David Joseph McGuinty  (born February 25, 1960) is a Canadian lawyer and politician who has served as the Member of Parliament for Ottawa South since 2004. He currently chairs the National Security and Intelligence Committee of Parliamentarians, an executive agency allowing legislator oversight of the Canadian intelligence community. A member of the Liberal Party of Canada, he has been elected or reelected seven times, most recently in the 2021 federal elections.
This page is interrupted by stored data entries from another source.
(** The loop appends one frame per step for as long as the steps succeed:
    the log holds [Appended] events only, their indices are a prefix of
    the steps' indices, each frame is the one the body returned for its
    step, and a run that completes has gone through every step and
    returns the frames in the order it appended them. *)
Lemma render_frames_log :
  forall (steps : list (Z * Z)) (frames : list (ndarray Z)),
    Forall is_appended (fst (render_frames body steps frames)) /\
    (exists k, appended_indices (fst (render_frames body steps frames)) =
               firstn k (List.map fst steps)) /\
    (forall fs, snd (render_frames body steps frames) = Ok fs ->
                appended_indices (fst (render_frames body steps frames)) = List.map fst steps /\
                fs = frames ++ appended_frames (fst (render_frames body steps frames))) /\
    Forall2 (fun p f => body (fst p) (snd p) = Ok f)
            (firstn (length (appended_frames (fst (render_frames body steps frames)))) steps)
            (appended_frames (fst (render_frames body steps frames))).
Proof.
  intros steps. induction steps as [|[i t] rest IH]; intros frames; cbn [render_frames].
  - cbn. split; [constructor|].
    split; [exists 0%nat; reflexivity|].
    split; [|constructor].
    intros fs H. injection H as <-. rewrite app_nil_r. split; reflexivity.
  - destruct (body i t) as [frame|e] eqn:Eb.
    + specialize (IH (frames ++ [frame])).
      destruct (render_frames body rest (frames ++ [frame])) as [log r].
      cbn [fst snd] in *.
      destruct IH as [Hall [[k Hk] [Hok Hbody]]].
      rewrite appended_indices_cons, appended_frames_cons.
      cbn [List.map fst length firstn].
      split; [constructor; [exact I | exact Hall]|].
      split; [exists (S k); rewrite Hk; reflexivity|].
      split.
      * intros fs H. destruct (Hok fs H) as [E1 E2]. split.
        -- rewrite E1. reflexivity.
        -- rewrite E2, <- app_assoc. reflexivity.
      * constructor; [exact Eb | exact Hbody].
    + cbn. split; [constructor|].
      split; [exists 0%nat; reflexivity|].
      split; [discriminate | constructor].
Qed.

End RenderFrames.

Lemma appended_not_written :
  forall log file frames fps quality,
    Forall is_appended log -> ~ In (Written file frames fps quality) log.
Proof.
  intros log file frames fps quality Hall Hin.
  rewrite Forall_forall in Hall. exact (Hall _ Hin).
Qed.

Lemma appended_indices_app :
  forall l1 l2, appended_indices (l1 ++ l2) = appended_indices l1 ++ appended_indices l2.
Proof. intros. unfold appended_indices. apply flat_map_app. Qed.

Lemma appended_frames_app :
  forall l1 l2, appended_frames (l1 ++ l2) = appended_frames l1 ++ appended_frames l2.
Proof. intros. unfold appended_frames. apply flat_map_app. Qed.

Lemma prefix_of_range0 :
  forall n m k i, nth_error (firstn m (range0 n)) k = Some i -> i = Z.of_nat k.
Proof.
  intros n m k i H. rewrite nth_error_firstn in H.
  destruct (Nat.ltb k m); [|discriminate].
  exact (range0_nth_error n k i H).
Qed.

Lemma render_frames_ok :
  forall (body : Z -> Z -> result (ndarray Z)) (steps : list (Z * Z))
         (frames fs : list (ndarray Z)),
    snd (render_frames body steps frames) = Ok fs ->
    exists new,
      fs = frames ++ new /\
      appended_frames (fst (render_frames body steps frames)) = new /\
      Forall2 (fun p f => body (fst p) (snd p) = Ok f) steps new.
Proof.
  intros body steps. induction steps as [|[i t] rest IH]; intros frames fs H;
    cbn [render_frames] in *.
  - cbn in H. injection H as <-. exists []. rewrite app_nil_r.
    repeat split. constructor.
  - destruct (body i t) as [frame|e] eqn:Eb; [|discriminate H].
    specialize (IH (frames ++ [frame]) fs).
    destruct (render_frames body rest (frames ++ [frame])) as [log r].
    cbn [fst snd] in *.
    destruct (IH H) as [new [E1 [E2 E3]]].
    exists (frame :: new). rewrite appended_frames_cons.
    split; [rewrite E1, <- app_assoc; reflexivity|].
    split; [rewrite E2; reflexivity|].
    constructor; [exact Eb | exact E3].
Qed.
Definition assembler (enableReclaim : bool) (regions : list QoSRegion)
    (reserved available : gmap Z Z) (nonBinding : CPUSet) (reserve : gmap string Z)
    (lookup : MetaServer) : ProvisionAssemblerCommon :=
  {| conf := {| EnableReclaim := enableReclaim |};
     regionMap := regions;
     reservedForReclaim := reserved;
     numaAvailable := available;
     nonBindingNumas := nonBinding;
     metaReader := {| poolSizes := reserve |};
     metaServer := lookup |}.

(** One share region asking for 5 of the 10 CPUs of NUMA 1, reserve pool of
    size 2, node reclaim enabled. *)
Definition oneShare : ProvisionAssemblerCommon :=
  assembler true [shareRegion "share" 5]
    {[ 0 := 1; 1 := 1 ]} {[ 0 := 10; 1 := 10 ]} {[ 1 ]}
    {[ "reserve"%string := 2 ]} nodeDefault.

(** NUMA 0 bound to a dedicated region, reservation 3, reclaim disabled. *)
Definition oneDedicated (reservation : Z) : ProvisionAssemblerCommon :=
  assembler false [dedicatedRegion {[ 0 ]} {[ "pod"%string ]} 4]
    {[ 0 := reservation ]} {[ 0 := 10; 1 := 10 ]} {[ 1 ]} ∅ nodeDefault.

(** A share region followed by a dedicated region whose [GetProvision]
    fails. *)
Definition failing : ProvisionAssemblerCommon :=
  assembler true [shareRegion "share" 5; brokenRegion]
    {[ 0 := 1; 1 := 1 ]} {[ 0 := 10; 1 := 10 ]} {[ 1 ]}
    {[ "reserve"%string := 2 ]} nodeDefault.

(** The dedicated region without a pod whose [GetProvision] fails, alone. *)
Definition brokenOnly : ProvisionAssemblerCommon :=
  assembler true [brokenRegion]
    {[ 0 := 1; 1 := 1 ]} {[ 0 := 10; 1 := 10 ]} {[ 1 ]} ∅ nodeDefault.

(** A share region followed by a dedicated region bound to NUMA 0 that holds
    the pods [pods]. *)
Definition dedicatedWithPods (pods : PodSet) : ProvisionAssemblerCommon :=
  assembler true [shareRegion "share" 5; dedicatedRegion {[ 0 ]} pods 4]
    {[ 0 := 1; 1 := 1 ]} {[ 0 := 10; 1 := 10 ]} {[ 1 ]} ∅ nodeDefault.
(** On a POSIX platform, where [os.path.basename] is
    [posixpath.basename]: after a change to the file [name] in the
    directory [dir], the window is titled with the bare file name, with
    the prefix ["[DEFAULT] "] exactly when the new path is the default
    video. *)
Theorem change_video_title (env : Env) (dir name : string) (p : VideoPlayer)
    (f : Qt.QFrame) :
  (forall s, os_path_basename env s = posixpath_basename s) ->
  path_exists env (dir ++ "/" ++ name) = true ->
  no_slash name = true ->
  video_frame p = Some f ->
  title (snd (change_video_in_main_thread env (dir ++ "/" ++ name) p))
  = Some ((if String.eqb (dir ++ "/" ++ name) (default_video p)
           then "[DEFAULT] " else "")
          ++ "Video Player - " ++ name).
Proof.
  intros Hposix Hthere Hname Hframe.
  unfold change_video_in_main_thread. rewrite Hthere. cbv zeta. cbn [snd].
  match goal with |- title (snd (play_in_main_thread env ?q)) = _ =>
    assert (Hq : video_frame q = Some f /\
                 video_path q = dir ++ "/" ++ name /\
                 is_default_video q = String.eqb (dir ++ "/" ++ name) (default_video p))
      by (destruct p as [dv vp [m st] a vf ir idv em sc pt];
          cbn in Hframe; subst vf; destruct st; repeat split; reflexivity);
    destruct Hq as (Hf & Hpath & Hflag);
    rewrite (play_in_main_thread_title env q f Hf);
    unfold window_title; rewrite Hpath, Hflag
  end.
  rewrite Hposix. unfold posixpath_basename.
  change (dir ++ "/" ++ name) with (dir ++ String "/" name).
  rewrite (basename_from_join dir name EmptyString Hname). reflexivity.
Qed.

Lemma change_video_title_witness :
  title (snd (change_video_in_main_thread all_present
                ("/srv/videos" ++ "/" ++ "clip_a.mp4") started_player))
  = Some ("Video Player - clip_a.mp4").
Proof.
  apply (change_video_title all_present "/srv/videos" "clip_a.mp4" started_player
           (Qt.showFullScreen
              (Qt.setWindowTitle "[DEFAULT] Video Player - loop.mp4" Qt.new_frame))).
  - intros s. reflexivity.
  - reflexivity.
  - reflexivity.
  - reflexivity.
Defined.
McGuinty is the brother of former Ontario Premier Dalton McGuinty (born 1955) and the son of former Member of Provincial Parliament (MPP) Dalton McGuinty Sr. (1926–1990).

Early life
David McGuinty was born and raised in Ottawa, Ontario in a family of twelve. His parents are politician and professor Dalton McGuinty, Sr. and full-time nurse Elizabeth McGuinty (née Pexton). Being the son of a Francophone mother and an Anglophone father, McGuinty is bilingual. He earned a Diploma in Agriculture from the Kemptville College of Agriculture, a Bachelor of Arts in English Literature at the University of Ottawa, specialized diplomas in Civil and Comparative Law at Université de Sherbrooke in Quebec, a Bachelor of Laws at the University of Ottawa, and finally a Master of Laws at the London School of Economics and Political Science.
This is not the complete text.